Jon Duvick (duvickj at phibred.com) wrote:
: Are there any programs out there that will parse FASTA files
: (specifically, text files containing multiple sequences in FASTA
: format) into common database formats such as tab-delimited?
: Thanks
: Jon Duvick
:duvickj at phibred.com
As I'm teaching myself Perl and needed some simple, real-life tasks
to code up, I put together a script to do this. I guessed that you
wanted the file
> HBING_DH Human bing dehydrogenase
CATCATGCGCGCTACGCATCGACGC
ACGATCGCAGTGGTGATGAGCGAGA
> MBING_AL Moose bing aldolase
CGACGTACGATACGATA CAGCGCGCGCGCATACGACT
CGTCGATACAGTCGGGG TAGTAGATAGATAGGGGGGG
etc.
to go to
HBING_DH (tab) Human bing dehydrogenase (tab) CATCAT...

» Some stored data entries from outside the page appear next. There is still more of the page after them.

Definition locked_tid (x : nat) (locked : list (nat * TransactionId.t)) : Z :=
  match List.find (fun xw => (xw.1 =? x)%nat) locked with Some (_, w) => tid w | None => 0 end.

(** The pivot object of the first blind write. *)
Definition pivot_of_write (tx : Tx) (locked : list (nat * TransactionId.t)) (x : nat) : NWRPivotObject.t :=
  NWRPivotObject.mk (mkVersions (locked_tid x locked) (my_epoch tx)) (msets (my_pivot_object_ tx)).

(** ** Positions *)

Inductive Pc : Type :=
  | Idle
  | Running (tx : Tx)
  | ReadLoaded (tx : Tx) (point : bool) (x : nat) (t : TransactionId.t)
  | ReadCopied (tx : Tx) (point : bool) (x : nat) (t : TransactionId.t) (snapshot : V)
  (** [IsOmittable] *)
  | TakingSnapshots (tx : Tx) (todo : list (nat * SnapshotFrom))
  | OmitChecking (tx : Tx) (todo : list ReadEntry)
  | Swapping (tx : Tx) (done todo : list PivotObjectSnapshot)
  | Omitting (tx : Tx)
  (** the lock-based path *)
  | Locking (tx : Tx) (locked : list (nat * TransactionId.t)) (todo : list WriteEntry)
  | UpdatingPivots (tx : Tx) (locked : list (nat * TransactionId.t)) (todo : list PivotObjectSnapshot)
  | StoringPivot (tx : Tx) (locked : list (nat * TransactionId.t)) (x : nat) (todo : list PivotObjectSnapshot)
  | LoadingPivot (tx : Tx) (locked : list (nat * TransactionId.t)) (x : nat) (todo : list PivotObjectSnapshot)
  | MergingPivot (tx : Tx) (locked : list (nat * TransactionId.t)) (x : nat) (old : NWRPivotObject.t)
      (todo : list PivotObjectSnapshot)
  | Validating (tx : Tx) (locked : list (nat * TransactionId.t)) (commit_epoch : Z) (todo : list ReadEntry)
  | Installing (tx : Tx) (locked : list (nat * TransactionId.t)) (commit_epoch : Z) (todo : list WriteEntry)
  | Writing (tx : Tx) (locked : list (nat * TransactionId.t)) (commit_epoch : Z) (x : nat) (v : V) (todo : list WriteEntry)
  | Publishing (tx : Tx) (locked : list (nat * TransactionId.t)) (commit_epoch : Z)
  | Committed (tx : Tx) (omitted : bool)
  | Releasing (locked : list (nat * TransactionId.t))
  | Aborted.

MBING_AL (tab) Moose bing aldolase (tab) CGAGCT....
etc.
Of course, I could be wrong and you might want tabs between all
the residues! If so, mail/post and I'll write one to do that.
---cut here---
#!usr/bin/perl -w
#
# FASTApar version 0.1 k.james at bangor.ac.uk
# My 2nd Perl script
#
# Parses FASTA files into tab-delimited files.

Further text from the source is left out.